• [ABOUT THIS TASK] Your answer should repeat every line of the records below in which the word "match" appears.

[Dataset entries]
(* ===== verification/QUICGo.v ===== *)
(** * quic_connection.go: quic-go as the connection

    [QuicConn] is the part of quic-go's [quic.Conn], [quic.SendStream] and
    [quic.ReceiveStream] the adapters call, on a state [Q]; it is not part of this
    repository. [QUICGoConnection] wraps it and implements the interfaces of
    Connection.v. Given that quic-go's calls do what they document
    ([QuicConnLaws]), the adapter satisfies [ConnectionLaws], so that every theorem
    about the library holds on top of it. *)

From S2P Require Import Prelude GoErrors IO Varint QlogEvent Qlogger Options SyncMap Connection.
From S2P Require Import RTPSendStream SendFlow PacketBuffer Deadline ReceiveFlow.

(** Send streams are named by handles, with their stream IDs; a receive stream is
    its stream ID and the bytes it delivers. *)
Class QuicConn (Q : Type) := {
  quic_handle : conn_event → Q → Q;
  quic_SendDatagram : list byte → Q → option goerror * Q;
  quic_ReceiveDatagram : bool → Q → option ((list byte + goerror) * Q);
  quic_OpenUniStreamSync : Q → (nat + goerror) * Q;
  quic_AcceptUniStream : bool → Q → option (((Z * reader) + goerror) * Q);
  quic_Read_waits : Z → Q → bool;
  quic_CloseWithError : Z → string → Q → option goerror * Q;
  quic_QlogTrace : Q → option Trace;
  quic_StreamID : nat → Z;
  quic_Write : nat → list byte → Q → (Z * option goerror) * Q;
  quic_Close : nat → Q → option goerror * Q;
  quic_CancelWrite : nat → Z → Q → Q
}.

(** Stream IDs are varints, and the calls that send are logged; a write accepts a
    prefix; only [io.EOF] comes together with data. *)
Class QuicConnLaws (Q : Type) `{!QuicConn Q} := {
  quic_calls : Q → list call;
  quic_StreamID_ok h : varint_ok (quic_StreamID h);
  quic_calls_handle ev c : quic_calls (quic_handle ev c) = quic_calls c;
  quic_calls_ReceiveDatagram ctx c res c' : quic_ReceiveDatagram ctx c = Some (res, c') →
    quic_calls c' = quic_calls c;
  quic_calls_AcceptUniStream ctx c res c' : quic_AcceptUniStream ctx c = Some (res, c') →
    quic_calls c' = quic_calls c ∧ ∀ s, res = inl s → rd_wf s.2;
  quic_calls_SendDatagram p c e c' : quic_SendDatagram p c = (e, c') →
    quic_calls c' = quic_calls c ++ [CSendDatagram p];
  quic_calls_Open c res c' : quic_OpenUniStreamSync c = (res, c') → quic_calls c' = quic_calls c ++
    [COpenUniStream (match res with inl h => Some h | inr _ => None end)];
  quic_calls_CloseWithError code reason c e c' : quic_CloseWithError code reason c = (e, c') →
    quic_calls c' = quic_calls c ++ [CCloseWithError code reason];
  quic_calls_Write h p c n e c' : quic_Write h p c = ((n, e), c') →
    (0 ≤ n ≤ Z.of_nat (length p))%Z ∧ quic_calls c' = quic_calls c ++ [CWrite h p n];
  quic_calls_Close h c e c' : quic_Close h c = (e, c') → quic_calls c' = quic_calls c ++ [CClose h];
  quic_calls_CancelWrite h code c :
    quic_calls (quic_CancelWrite h code c) = quic_calls c ++ [CCancelWrite h code]
}.

(** Calls whose context is cancelled return. *)
Class QuicConnReturns (Q : Type) `{!QuicConn Q} := {
  quic_datagrams_left : Q → nat;
  quic_streams_left : Q → nat;
  quic_ReceiveDatagram_returns c : ∃ res c', quic_ReceiveDatagram true c = Some (res, c') ∧
    ∀ d, res = inl d → quic_datagrams_left c' < quic_datagrams_left c;
  quic_AcceptUniStream_returns c : ∃ res c', quic_AcceptUniStream true c = Some (res, c') ∧
    ∀ s, res = inl s → quic_streams_left c' < quic_streams_left c
}.

(** ** The adapters *)

Record QUICGoConnection (Q : Type) := mkQUICGoConnection { qc_conn : Q }.
Arguments mkQUICGoConnection {Q} _.
Arguments qc_conn {Q} _.

Definition NewQUICGoConnection {Q} (conn : Q) : QUICGoConnection Q := mkQUICGoConnection conn.

Section adapters.
Context {Q : Type} `{!QuicConn Q}.
Implicit Types (c : QUICGoConnection Q).

(** The adapters of streams keep the stream; [ID] converts to [int64], and error
    codes, which are [uint64] like [quic.StreamErrorCode], pass through. *)
Definition QUICGoSendStream_ID (h : nat) : Z := int64 (quic_StreamID h).

Definition QUICGoSendStream_Write (h : nat) (b : list byte) c : (Z * option goerror) * QUICGoConnection Q :=
  let '(res, q) := quic_Write h b (qc_conn c) in (res, mkQUICGoConnection q).

Definition QUICGoSendStream_Close (h : nat) c : option goerror * QUICGoConnection Q :=
  let '(err, q) := quic_Close h (qc_conn c) in (err, mkQUICGoConnection q).

Definition QUICGoSendStream_CancelWrite (h : nat) (code : Z) c : QUICGoConnection Q :=
  mkQUICGoConnection (quic_CancelWrite h code (qc_conn c)).

Definition NewQUICGoReceiveStream (s : Z * reader) : ReceiveStream :=
  mkReceiveStream (int64 s.1) s.2.

Definition QUICGo_SendDatagram (payload : list byte) c : option goerror * QUICGoConnection Q :=
  let '(err, q) := quic_SendDatagram payload (qc_conn c) in (err, mkQUICGoConnection q).

Definition QUICGo_ReceiveDatagram (ctxDone : bool) c
    : option ((list byte + goerror) * QUICGoConnection Q) :=
  '(res, q) ← quic_ReceiveDatagram ctxDone (qc_conn c); Some (res, mkQUICGoConnection q).

Definition QUICGo_OpenUniStreamSync c : (nat + goerror) * QUICGoConnection Q :=
  match quic_OpenUniStreamSync (qc_conn c) with
  | (inr err, q) => (inr err, mkQUICGoConnection q)
  | (inl s, q) => (inl s, mkQUICGoConnection q)
  end.

Definition QUICGo_AcceptUniStream (ctxDone : bool) c
    : option ((ReceiveStream + goerror) * QUICGoConnection Q) :=
  '(res, q) ← quic_AcceptUniStream ctxDone (qc_conn c);
  match res with
  | inr err => Some (inr err, mkQUICGoConnection q)
  | inl s => Some (inl (NewQUICGoReceiveStream s), mkQUICGoConnection q)
  end.

Definition QUICGo_QlogTrace c : option Trace := quic_QlogTrace (qc_conn c).

Definition QUICGo_CloseWithError (code : Z) (reason : string) c : option goerror * QUICGoConnection Q :=
  let '(err, q) := quic_CloseWithError code reason (qc_conn c) in (err, mkQUICGoConnection q).

(** [QUICGoSendStream] has no [SetPriority] and no [SetIncremental]. *)
#[export] Instance quicgo_connection : Connection (QUICGoConnection Q) := {|
  conn_handle ev c := mkQUICGoConnection (quic_handle ev (qc_conn c));
  SendDatagram := QUICGo_SendDatagram;
  ReceiveDatagram := QUICGo_ReceiveDatagram;
  OpenUniStreamSync := QUICGo_OpenUniStreamSync;
  AcceptUniStream := QUICGo_AcceptUniStream;
  Read_waits id c := quic_Read_waits (uint64 id) (qc_conn c);
  CloseWithError := QUICGo_CloseWithError;
  SendStream_ID := QUICGoSendStream_ID;
  SendStream_Write := QUICGoSendStream_Write;
  SendStream_Close := QUICGoSendStream_Close;
  SendStream_CancelWrite := QUICGoSendStream_CancelWrite;
  is_PrioritySendStream h := false;
  SetPriority h p c := c;
  SetIncremental h b c := c
|}.
End adapters.

Section correctness.
Context {Q : Type} `{QuicConnLaws Q}.

#[export] Program Instance quicgo_laws : ConnectionLaws (QUICGoConnection Q) := {|
  calls c := quic_calls (qc_conn c)
|}.
Next Obligation. intros ev c. apply quic_calls_handle. Qed.
Next Obligation.
  intros ctx c res c'. simpl. unfold QUICGo_ReceiveDatagram. destruct (quic_ReceiveDatagram _ _) as [[]|] eqn:Hr; [|done].
  intros [= <- <-]. by eapply quic_calls_ReceiveDatagram.
Qed.
Next Obligation.
  intros ctx c res c'. simpl. unfold QUICGo_AcceptUniStream.
  destruct (quic_AcceptUniStream _ _) as [[[s|e] q]|] eqn:Hr; [| |done]; apply quic_calls_AcceptUniStream in Hr as [Hc Hwf];
    intros [= <- <-]; (split; [done|]); [|done]. intros rs [= <-]. by apply Hwf.
Qed.
Next Obligation.
  intros p c e c'. simpl. unfold QUICGo_SendDatagram. destruct (quic_SendDatagram _ _) eqn:Hs.
  intros [= <- <-]. by eapply quic_calls_SendDatagram.
Qed.
Next Obligation.
  intros c res c'. simpl. unfold QUICGo_OpenUniStreamSync.
  destruct (quic_OpenUniStreamSync _) as [[h|e] q] eqn:Hs; intros [= <- <-];
    apply (quic_calls_Open _ _ _ Hs).
Qed.
Next Obligation.
  intros code reason c e c'. simpl. unfold QUICGo_CloseWithError. destruct (quic_CloseWithError _ _ _) eqn:Hs.
  intros [= <- <-]. by eapply quic_calls_CloseWithError.
Qed.
Next Obligation.
  intros h p c n e c'. simpl. unfold QUICGoSendStream_Write. destruct (quic_Write _ _ _) as [[n0 e0] q] eqn:Hs.
  intros [= <- <- <-]. by eapply quic_calls_Write.
Qed.
Next Obligation.
  intros h c e c'. simpl. unfold QUICGoSendStream_Close. destruct (quic_Close _ _) eqn:Hs.
  intros [= <- <-]. by eapply quic_calls_Close.
Qed.
Next Obligation. intros h code c. simpl. apply quic_calls_CancelWrite. Qed.
Next Obligation. done. Qed.
Next Obligation. done. Qed.

#[export] Program Instance quicgo_returns `{!QuicConnReturns Q} : ConnectionReturns (QUICGoConnection Q) := {|
  datagrams_left c := quic_datagrams_left (qc_conn c);
  streams_left c := quic_streams_left (qc_conn c)
|}.
Next Obligation.
  intros R c. simpl. unfold QUICGo_ReceiveDatagram.
  destruct (quic_ReceiveDatagram_returns (qc_conn c)) as (res & q & -> & Hl). by eexists _, _.
Qed.
Next Obligation.
  intros R c. simpl. unfold QUICGo_AcceptUniStream.
  destruct (quic_AcceptUniStream_returns (qc_conn c)) as (res & q & -> & Hl).
  destruct res as [s|e]; eexists _, _; (split; [done|]); [|done]. intros rs _. by apply (Hl s).
Qed.
End correctness.

(** ** Properties *)

Section properties.
Context `{!QuicVarint} {Q : Type} `{QuicConnLaws Q}.

(** The stream ID of an event survives the conversions to [int64] and back. *)
Lemma uint64_StreamID h : uint64 (QUICGoSendStream_ID h) = quic_StreamID h.
Proof.
  unfold QUICGoSendStream_ID. pose proof (quic_StreamID_ok h) as Hh. unfold varint_ok in Hh.
  rewrite int64_small, uint64_small by lia. done.
Qed.

(** [NewSendStream] on quic-go. The priority and the incremental flag are
    ignored, as documented: whatever they are, the only call on the connection is
    the one that opens the stream. If it fails the flow is unchanged and its error
    is returned; otherwise the flow has one more stream, which has sent nothing and
    carries the flow ID, and the qlog event, if there is a qlogger, reports the ID
    the stream has on the QUIC connection. *)
Theorem quicgo_NewSendStream (priority : Z) (incremental : bool) (f : SendFlow)
    (streams : list RTPSendStream) (c : QUICGoConnection Q) (Hopen : sf_closedErr f = None) :
  ∃ res f' streams' c' es, NewSendStream priority incremental f streams c = (res, f', streams', c', es) ∧
    match quic_OpenUniStreamSync (qc_conn c) with
    | (inr err, q) => res = inr err ∧ f' = f ∧ streams' = streams ∧ qc_conn c' = q ∧ es = []
    | (inl h, q) => res = inl (length streams) ∧ sf_streams f' = sf_streams f ++ [length streams] ∧
        streams' = streams ++ [mkRTPSendStream h (sf_id f) (sf_flowID f) (sf_qlog f) false [] []] ∧
        qc_conn c' = q ∧ calls c' = calls c ++ [COpenUniStream (Some h)] ∧
        es = record (sf_qlog f) (λ _, StreamOpened (sf_id f) (quic_StreamID h))
    end.
Proof.
  unfold NewSendStream, NewSendStream_open, isClosed. rewrite Hopen. simpl.
  unfold QUICGo_OpenUniStreamSync. destruct (quic_OpenUniStreamSync (qc_conn c)) as [[h|err] q] eqn:Ho.
  - eexists _, _, _, _, _. split; [done|]. split_and!; try done; simpl.
    + by rewrite (quic_calls_Open _ _ _ Ho).
    + unfold record. destruct (sf_qlog f); [|done]. by rewrite uint64_StreamID.
  - by eexists _, _, _, _, _.
Qed.
End properties.

Section witnesses.
Import RFC9000.

(** The connection of the tests in the place of quic-go's. *)
#[local] Instance stub_quic : QuicConn stubConn := {|
  quic_handle := conn_handle;
  quic_SendDatagram := SendDatagram;
  quic_ReceiveDatagram := ReceiveDatagram;
  quic_OpenUniStreamSync := OpenUniStreamSync;
  quic_AcceptUniStream ctx c := '(res, c) ← AcceptUniStream ctx c;
    Some (match res with inl rs => inl (rs_ID rs, rs_reader rs) | inr err => inr err end, c);
  quic_Read_waits := Read_waits;
  quic_CloseWithError := CloseWithError;
  quic_QlogTrace _ := None;
  quic_StreamID h := (Z.of_nat h mod 2 ^ 62)%Z;
  quic_Write := SendStream_Write;
  quic_Close := SendStream_Close;
  quic_CancelWrite := SendStream_CancelWrite
|}.

#[local] Instance stub_quic_laws : QuicConnLaws stubConn.
Proof.
  refine {| quic_calls := stub_calls |}.
  - intros h. apply Z.mod_pos_bound. done.
  - apply (@calls_handle _ _ stub_laws).
  - apply (@calls_ReceiveDatagram _ _ stub_laws).
  - intros ctx c res c'. cbn [quic_AcceptUniStream stub_quic].
    destruct (AcceptUniStream ctx c) as [[[rs|e] c1]|] eqn:Hr; [| |done];
      apply (@calls_AcceptUniStream _ _ stub_laws) in Hr as [Hc Hwf]; intros [= <- <-]; (split; [exact Hc|]); [|done].
    intros s [= <-]. by apply Hwf.
  - apply (@calls_SendDatagram _ _ stub_laws).
  - apply (@calls_Open _ _ stub_laws).
  - apply (@calls_CloseWithError _ _ stub_laws).
  - apply (@calls_Write _ _ stub_laws).
  - apply (@calls_Close _ _ stub_laws).
  - apply (@calls_CancelWrite _ _ stub_laws).
Defined.

Lemma quicgo_NewSendStream_witness :
  ∃ f' streams' c' es, NewSendStream 7 true ex_send_flow ex_sf_streams (NewQUICGoConnection ex_failing) =
      (inl 2, f', streams', c', es) ∧ sf_streams f' = [0; 1; 2] ∧ calls c' = [COpenUniStream (Some 10)].
Proof.
  destruct (quicgo_NewSendStream 7 true ex_send_flow ex_sf_streams (NewQUICGoConnection ex_failing) eq_refl)
    as (res & f' & streams' & c' & es & Hrun & -> & Hs & _ & _ & Hc & _).
  exists f', streams', c', es. split; [exact Hrun|]. split; [exact Hs|exact Hc].
Defined.
End witnesses.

• [RESULT OF THIS EXERCISE]
    [COpenUniStream (match res with inl h => Some h | inr _ => None end)];
  match quic_OpenUniStreamSync (qc_conn c) with
  match res with
    match quic_OpenUniStreamSync (qc_conn c) with
    Some (match res with inl rs => inl (rs_ID rs, rs_reader rs) | inr err => inr err end, c);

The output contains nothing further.